Perform large multiple water changes per week. this will remove as many spores as possible.

Please describe in as much detail as possible how you inject CO2, starting with a detailed inventory of your equipment.
Please also be sure to describe the schedule of when you turn the gas on/off and when your turn your lights on/off.
Please advise in what way you are measuring your CO2 concentration level.
Please describe exactly what nutrients you are dosing, how often you dose and how you prepare your solutions.
Please describe your filtration equipment and your filter outlet geometry.
Please describe your tank cleaning/maintenance program.
If you can provide pictures they might be worth a thousand words as well.

Cheers,


----------



## danmil3s (16 Mar 2010)

ill remove all the leaves with algae on and give the whole tank  hover and change some of the water. i know irons not a cause just thought it was worth mentioning that my ferts weren't  right.

my co2 is gas from a 10kg cylinder using a dennerle regulator and solenoid the bubbles are to fast to count the line goes in to an atomizer which is stuffed in my spray bar this seems to send tiny little bubbles round the tank. with the odd big one from the end of the spray bar when it builds up.i had a drop checker stuck at the front right hand bottom corner and  one at the bottom back left both where light green. since i sealed my sump the one on the front right is closer to yellow. i put the other one in my sump to see how much co2 was in the air for the gas exchange its yellow. 
co2 comes on at 13:00 lights on at 16:00 co2 off at 21:00 then lights off at 22:00
my dosing plan was 
3.26g potassium nitrate
4.0g potassium sulphate
.5 potassium phosphate
5.0g magnesium

 .76g aqua essentials trace 
added daily round about time lights went on 
now its 


60 grams KNO3
10 grams of KH2PO4
in 1l of tap water with
50 ml added daily 

40g aqua essentials trace 
4g aqua essentials trace iron
in 500 ml  of tap water
 25 mls daily 

 for filtration i have a 1.5" drilled over flow and a 1.5" diy over flow box the out side is now sealed to the air both ave pre filter sponges changed daily. they go in to a sump the water then flows through a course medium and fine filter pads. i haven't cleaned this for about 6 weeks as water flow is good and it looks clean (well for a fish tank filter)im using a sequence pump throttled so both over flows are maxed out. water goes through a spray bar the length of tank pointing at the front water flows down glass and back round
i normally do %50 water change Sunday morning cleaning all gravel and dead leaves ect except last week i just changed the water due to fitting a kitchen  i think this is the route of my problems also now i have a drip system changing the water 
hope this is clear enough thanks for your help i really appreciate it if you need better pics or more info just let me know thanks again  know


----------



## ceg4048 (16 Mar 2010)

Hi,
    Thanks for providing the additional details. That really helps!  
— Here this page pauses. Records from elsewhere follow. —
(* ===== verification/I2cLink.v ===== *)
(** The bus master of the on-board computer and the slave of the attitude control board on
    one bus ([platform/real/drivers/comms_i2c.c], [apps/adcs/Core/Src/adcs_i2c_slave.c]).

    The adapter below plays a transaction of the master as the events the slave's HAL
    reports for it: the address, the bytes, the completions and the STOP. *)

From S2P Require Import Prelude Frame AdcsI2cSlave I2cMaster.

(** ** The wire *)

(** The slave's HAL handle, and its address in the form the HAL stores it. *)
Definition hi2c1 : Z := 1.
Definition ADCS_I2C_HAL_OWN_ADDRESS : Z := Z.shiftl ADCS_I2C_ADDR 1.

Record wire_world := mk_world { w_now : Z; w_link : link }.

Abbreviation bus_step := (link_step hi2c1 ADCS_I2C_HAL_OWN_ADDRESS).
Abbreviation bus_reachable := (link_reachable hi2c1 ADCS_I2C_HAL_OWN_ADDRESS).

(** Completion is reported as soon as the transfer is full. *)
Definition report (e : bus_event) (l : link) : option link := if unreported l then bus_step e l else Some l.

Fixpoint write_bytes (bs : list Z) (l : link) : option link :=
  match bs with
  | [] => Some l
  | b :: bs => l ← bus_step (BusByte b) l; l ← report (BusReceived true) l; write_bytes bs l
  end.

Fixpoint read_bytes (n : nat) (l : link) : option (list Z * link) :=
  match n with
  | O => Some ([], l)
  | S n =>
      match armed l with
      | Some (Sending b _ sent) =>
          let v := fetch b (len sent) (board l) in
          l ← bus_step BusRead l; l ← report BusSent l;
          '(vs, l) ← read_bytes n l; Some (v :: vs, l)
      | _ => None
      end
  end.

(** The messages of a transaction, joined by repeated STARTs. *)
Fixpoint play (messages : list i2c_msg) (l : link) : option (list (list Z) * link) :=
  match messages with
  | [] => Some ([], l)
  | I2cWrite addr bytes :: messages =>
      if negb (addr =? ADCS_I2C_ADDR) then None
      else
        l ← bus_step (BusAddress I2C_DIRECTION_TRANSMIT (Z.shiftl addr 1) true) l;
        l ← write_bytes bytes l; play messages l
  | I2cRead addr n :: messages =>
      if negb (addr =? ADCS_I2C_ADDR) then None
      else
        l ← bus_step (BusAddress I2C_DIRECTION_RECEIVE (Z.shiftl addr 1) true) l;
        '(data, l) ← read_bytes (Z.to_nat n) l;
        '(rest, l) ← play messages l; Some (data :: rest, l)
  end.

(** No board answers at another address; a transfer the slave does not go along with ends
    in an error. *)
#[export] Instance wire_adapter : I2cAdapter wire_world := {
  i2c_rdwr messages w :=
    match ('(data, l) ← play messages (w_link w); l ← bus_step (BusStop true) l; Some (data, l)) with
    | Some (data, l) => (Rdwr_done (len messages) data, mk_world (w_now w) l)
    | None => (Rdwr_failed, w)
    end;
  monotonic_ms w := (w_now w, w);
  poll_sleep w := mk_world (w_now w + 10) (w_link w)
}.

(** ** Steps *)

Implicit Types l : link.

(** Nothing is in progress. *)
Definition idle l : Prop := armed l = None.

(** The frames on their way are the same. *)
Definition same_frames l l' : Prop :=
  mailbox l' = mailbox l /\ queued l' = queued l /\ transmitted l' = transmitted l.

Lemma same_frames_trans l1 l2 l3 : same_frames l1 l2 -> same_frames l2 l3 -> same_frames l1 l3.
Proof. unfold same_frames. intros (? & ? & ?) (? & ? & ?). split_and!; congruence. Qed.

Lemma same_frames_pending l l' :
  bus_reachable l -> bus_reachable l' -> same_frames l l' -> pending (board l') = pending (board l).
Proof.
  intros Hl Hl' (_ & Hq & Ht).
  pose proof (link_reachable_inv _ _ l Hl) as (_ & _ & (_ & H1 & _) & _).
  pose proof (link_reachable_inv _ _ l' Hl') as (_ & _ & (_ & H2 & _) & _).
  rewrite Hq, H1, Ht in H2. by apply app_inv_head in H2.
Qed.

Lemma reach_step e l l' : bus_reachable l -> bus_step e l = Some l' -> bus_reachable l'.
Proof. intros. by eapply link_reach_step. Qed.

Lemma handle_of l : bus_reachable l -> attached hi2c1 (board l) = true.
Proof. intros Hl. apply attached_handle. apply (link_reachable_inv _ _ l Hl). Qed.

(** The address of a write. *)
Lemma address_write l :
  bus_reachable l -> idle l ->
  exists l', bus_step (BusAddress I2C_DIRECTION_TRANSMIT (Z.shiftl ADCS_I2C_ADDR 1) true) l = Some l'
    /\ s_rx_phase (board l') = ADCS_RX_PHASE_COMMAND /\ armed l' = Some (Receiving CommandByte 1 0)
    /\ written l' = [] /\ same_frames l l'.
Proof.
  intros Hl Hidle. cbn [link_step]. unfold unreported, HAL_I2C_AddrCallback. rewrite Hidle, handle_of by done.
  eexists. split; [reflexivity|]. done.
Qed.

(** A byte of a transfer that is not full yet. *)
Lemma byte_step l b size k v :
  armed l = Some (Receiving b size k) -> k < size ->
  bus_step (BusByte v) l
  = Some (mk_link (store b k v (board l)) (Some (Receiving b size (k + 1))) (written l ++ [v]) (mailbox l) (queued l) (transmitted l)).
Proof. intros Ha Hk. cbn [link_step]. rewrite Ha. by rewrite (proj2 (Z.ltb_lt _ _) Hk). Qed.

Lemma store_phase b k v s : s_rx_phase (store b k v s) = s_rx_phase s.
Proof. by destruct b. Qed.
Lemma store_index b k v s : s_rx_active_index (store b k v s) = s_rx_active_index s.
Proof. by destruct b. Qed.

(** The bytes of a whole transfer: all are taken, and then the completion is reported. *)
Lemma write_transfer bs l b size k :
  bus_reachable l -> armed l = Some (Receiving b size k) -> bs <> [] -> 0 <= k -> k + len bs = size ->
  exists l', bus_reachable l' /\ armed l' = Some (Receiving b size size) /\ written l' = written l ++ bs
    /\ s_rx_phase (board l') = s_rx_phase (board l) /\ s_rx_active_index (board l') = s_rx_active_index (board l)
    /\ same_frames l l' /\ write_bytes bs l = bus_step (BusReceived true) l'.
Proof.
  revert l k. induction bs as [|v bs IH]; intros l k Hl Ha Hne Hk Hsize; [done|].
  rewrite len_cons in Hsize. pose proof (len_nonneg bs). pose proof (byte_step l b size k v Ha ltac:(lia)) as Hstep.
  pose proof (reach_step _ _ _ Hl Hstep) as Hl1. set (l1 := mk_link _ _ _ _ _ _) in *.
  cbn [write_bytes]. rewrite Hstep. cbn [mbind option_bind].
  destruct bs as [|v2 bs].
  - rewrite len_nil in Hsize. assert (size = k + 1) as -> by lia. exists l1.
    split_and!; [done|done|done|apply store_phase|apply store_index|done|].
    unfold report. subst l1. unfold unreported. cbn [armed]. rewrite Z.eqb_refl. cbn [write_bytes].
    by destruct (bus_step (BusReceived true) _).
  - destruct (IH l1 (k + 1) Hl1 eq_refl ltac:(done) ltac:(lia) ltac:(lia)) as (l' & H1 & H2 & H3 & H4 & H5 & H6 & H7).
    exists l'. split_and!; [done|done| | | | |].
    + rewrite H3. subst l1. cbn [written]. by rewrite <- app_assoc.
    + rewrite H4. apply store_phase.
    + rewrite H5. apply store_index.
    + destruct H6 as (? & ? & ?). by split_and!.
    + rewrite <- H7. unfold report, unreported. subst l1. cbn [armed].
      rewrite len_cons in Hsize. pose proof (len_nonneg bs).
      by rewrite (proj2 (Z.eqb_neq _ _)) by lia.
Qed.

(** The command byte has been stored and is reported. *)
Lemma command_step l :
  bus_reachable l -> s_rx_phase (board l) = ADCS_RX_PHASE_COMMAND -> armed l = Some (Receiving CommandByte 1 1) ->
  exists c, written l = [c]
    /\ exists l', bus_step (BusReceived true) l = Some l' /\ written l' = [c] /\ same_frames l l'
       /\ (c = ADCS_I2C_CMD_GET_STATUS \/ c = ADCS_I2C_CMD_READ_FRAME ->
           armed l' = None /\ s_selected_command (board l') = c)
       /\ (c = ADCS_I2C_CMD_WRITE_FRAME ->
           armed l' = Some (Receiving (RxFrame (s_rx_active_index (board l')) 0) 4 0)
           /\ s_rx_phase (board l') = ADCS_RX_PHASE_WRITE_HEADER).
Proof.
  intros Hl Hp Ha. pose proof (link_reachable_inv _ _ l Hl) as (_ & (_ & _ & _ & _ & Hw) & _).
  unfold current_write in Hw. rewrite Hp, Ha in Hw. destruct Hw as (_ & _ & [[? _]|[_ Hw]]); [done|].
  exists (s_command_byte (board l)). split; [done|]. cbn [link_step]. rewrite Ha.
  unfold HAL_I2C_SlaveRxCpltCallback. rewrite handle_of, Hp by done. unfold command_received. cbn [negb Z.eqb Pos.eqb].
  destruct ((s_command_byte (board l) =? _) || _) eqn:E.
  - eexists. split; [reflexivity|]. split_and!; [done..|].
    intros Hc. by rewrite Hc in E.
  - destruct (Z.eqb_spec (s_command_byte (board l)) ADCS_I2C_CMD_WRITE_FRAME) as [Ec|Ec].
    + eexists. split; [reflexivity|]. split_and!; try done.
      all: intros [Hc|Hc]; by rewrite Hc in E.
    + eexists. split; [reflexivity|]. split_and!; try done.
      all: intros [Hc|Hc]; by rewrite Hc in E.
Qed.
It seems that all of the changes you've implemented are the correct ones. Being Dennerle, the quality of equipment ought to be beyond reproach. I like the geometry of your spraybars (I use a similar setup) and I like the fact that you've sealed the sump. The gas turn on schedule relative to lights schedule seems reasonable to me. I'm much less in love with that textured background though, and I feel it contributes to issues with flow. But this can be compensated for by having higher flow throughput. You realize that for a high tech tank the 10X rule should be enforced? This means that you ought to have in the neighbourhood of 7500 Litre per hour of rated turnover. I don't recall seeing your turnover number for this setup. I'm also still a little unclear as to the placement of the diffusers. Are they mounted upstream of the spraybars, or did you say they were stuffed inside the spraybar? I assume that means at the upstream entry point of the bars?
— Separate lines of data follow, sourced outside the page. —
(* ===== verification/SimBus.v ===== *)
(** The simulated bus ([platform/sim/drivers/comms_i2c.c]): frames over Unix stream sockets.

    The kernel is the class [BusKernel]; [StreamSockets] states what a stream socket
    promises, and a socket that hands out its bytes in pieces of any size implements both.
    A loop that only the kernel ends has fuel.  A result is [None] while the call is still
    running, and when it writes past the connection table. *)

From S2P Require Import Prelude Frame I2cMaster.

Definition MAX_CONNECTIONS : Z := 5.
Definition LEFTOVER_BUF_SIZE : Z := 2 * (4 + MAX_FRAME_PAYLOAD).

#[local] Set Primitive Projections.

Record leftover_t := mk_leftover { lo_buf : list Z; lo_len : Z }.

(** The static variables of the driver. *)
Record sim_bus := mk_sim_bus {
  sb_address : Z;                      (* my_bus_address *)
  sb_is_master : Z;                    (* bus_is_master *)
  sb_fd : Z;                           (* bus_fd *)
  connections_fd : list Z;
  connection_count : Z;
  slave_leftover : leftover_t;
  master_leftover : list leftover_t
}.

#[local] Unset Primitive Projections.

Definition no_leftover : leftover_t := mk_leftover (zeros LEFTOVER_BUF_SIZE) 0.

(** The statics as the loader leaves them. *)
Definition sim_bus_static : sim_bus :=
  mk_sim_bus 0 0 (-1) (zeros MAX_CONNECTIONS) 0 no_leftover (replicate 5 no_leftover).

Inductive poll_answer := Poll_timeout | Poll_interrupted | Poll_failed | Poll_ready (pollin : bool).
Inductive read_answer := Read_interrupted | Read_failed | Read_bytes (data : list Z).
Inductive write_answer := Write_interrupted | Write_failed | Wrote (n : Z).

(** [clock_gettime] answers seconds and nanoseconds.  [read] answers at most the number of
    bytes asked for, none when the peer has closed. *)
Class BusKernel (K : Type) := {
  clock_gettime : K -> option (Z * Z) * K;
  poll_in : Z -> Z -> K -> poll_answer * K;
  read_fd : Z -> Z -> K -> read_answer * K;
  write_fd : Z -> list Z -> K -> write_answer * K;
  close_fd : Z -> K -> K
}.

Section Driver.
Context {K : Type} `{BusKernel K}.
Implicit Types (b : sim_bus) (k : K).

Definition connection b (index : nat) : Z := nth index (connections_fd b) (-1).
Definition leftover b (index : nat) : leftover_t := nth index (master_leftover b) no_leftover.

Definition mark_connection_dead (index : nat) b k : sim_bus * K :=
  if connection b index =? -1 then (b, k)
  else (b <| connections_fd ::= <[index := -1]> |>, close_fd (connection b index) k).

Definition monotonic_milliseconds k : Z * K :=
  match clock_gettime k with
  | (None, k) => (-1, k)
  | (Some (tv_sec, tv_nsec), k) => (tv_sec * 1000 + tv_nsec / 1000000, k)
  end.

(** The thread that accepts connections: one answer of [accept]. *)
Definition accept_connection (connection_fd : Z) b : option sim_bus :=
  if connection_fd <? 0 then Some b
  else if MAX_CONNECTIONS <=? connection_count b then None
  else
    let b := b <| connections_fd ::= <[Z.to_nat (connection_count b) := connection_fd]> |> in
    Some (b <| connection_count := connection_count b + 1 |>).

Fixpoint accept_connections (fds : list Z) b : option sim_bus :=
  match fds with
  | [] => Some b
  | fd :: fds => b ← accept_connection fd b; accept_connections fds b
  end.

(** The slave's wait for the master, against the answers of [connect]. *)
Fixpoint connect_loop (answers : list Z) : option unit :=
  match answers with
  | [] => None
  | r :: answers => if r <? 0 then connect_loop answers else Some tt
  end.

(** The answers of [socket], [bind], [pthread_mutex_init], [pthread_create] and [connect]. *)
Record init_answers := mk_init_answers {
  ia_socket : Z;
  ia_bind : Z;
  ia_mutex : Z;
  ia_thread : Z;
  ia_connect : list Z
}.

Definition comms_bus_initialize (my_address is_master : Z) (a : init_answers) b : option (Z * sim_bus) :=
  let b := b <| sb_address := my_address |> <| sb_is_master := is_master |> in
  let b := b <| sb_fd := ia_socket a |> in
  if sb_fd b <? 0 then Some (COMMS_BUS_ERROR, b)
  else if truthy is_master then
    let b := b <| connections_fd := replicate 5 (-1) |> in
    if ia_bind a <? 0 then Some (COMMS_BUS_ERROR, b)
    else if truthy (ia_mutex a) then Some (COMMS_BUS_ERROR, b)
    else if truthy (ia_thread a) then Some (COMMS_BUS_ERROR, b)
    else Some (COMMS_BUS_OK, b)
  else
    _ ← connect_loop (ia_connect a);
    Some (COMMS_BUS_OK, b).

(** ** [receive_one_frame] *)

Definition ntohs_at (buf : list Z) (i : Z) : Z := Z.lor (Z.shiftl (byte_at buf i) 8) (byte_at buf (i + 1)).

Fixpoint read_retry (fuel : nat) (fd available : Z) k : option (read_answer * K) :=
  match fuel with
  | O => None
  | S fuel =>
      match read_fd fd available k with
      | (Read_interrupted, k) => read_retry fuel fd available k
      | answer => Some answer
      end
  end.

(** A conversion to [int]. *)
Definition to_int (v : Z) : Z := u32 (v + 2147483648) - 2147483648.

(** The first [lo->len] bytes hold a frame: its result, or go on. *)
Definition take_frame (lo : leftover_t) (frame : Frame) : option (Z * leftover_t * Frame) :=
  if FRAME_HEADER_SIZE <=? lo_len lo then
    let needed := FRAME_HEADER_SIZE + ntohs_at (lo_buf lo) 2 in
    if LEFTOVER_BUF_SIZE <? needed then Some (COMMS_BUS_ERROR, lo, frame)
    else if needed <=? lo_len lo then
      let '(r, frame_out) := frame_deserialize (Some (lo_buf lo)) needed (Some frame) in
      let frame := default frame frame_out in
      if r <? 0 then Some (COMMS_BUS_ERROR, lo, frame)
      else
        let remaining := lo_len lo - needed in
        let buf := patch (lo_buf lo) 0 (prefix_of remaining (skip needed (lo_buf lo))) in
        Some (f_length frame, mk_leftover buf remaining, frame)
    else None
  else None.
It's probably debatable but I think that CO2 diffusion should occur well upstream of the spraybars to enable better dissolving of the gas in water prior to being introduced into the tank. This is just theoretical mind you but I prefer to NOT see any CO2 bubbles although there is the Barr concept of CO2 misting which sends fine gas bubble into direct contact with the plant surface. But I don't think this can be done very efficiently with our typical reactors, only with speciality equipment such as Mazzei injectors, which is an advanced high efficiency CO2 distribution technique. In your configuration the CO2  lost to the surface is very high because most bubbles head straight up and only a small percentage of the bubbles actually stay submerged for any length of time. These are the ones you see. if better mixing is achieved then there are fewer bubbles and perhaps some improvement in efficiency, which is pretty anaemic even in the best of times quite frankly.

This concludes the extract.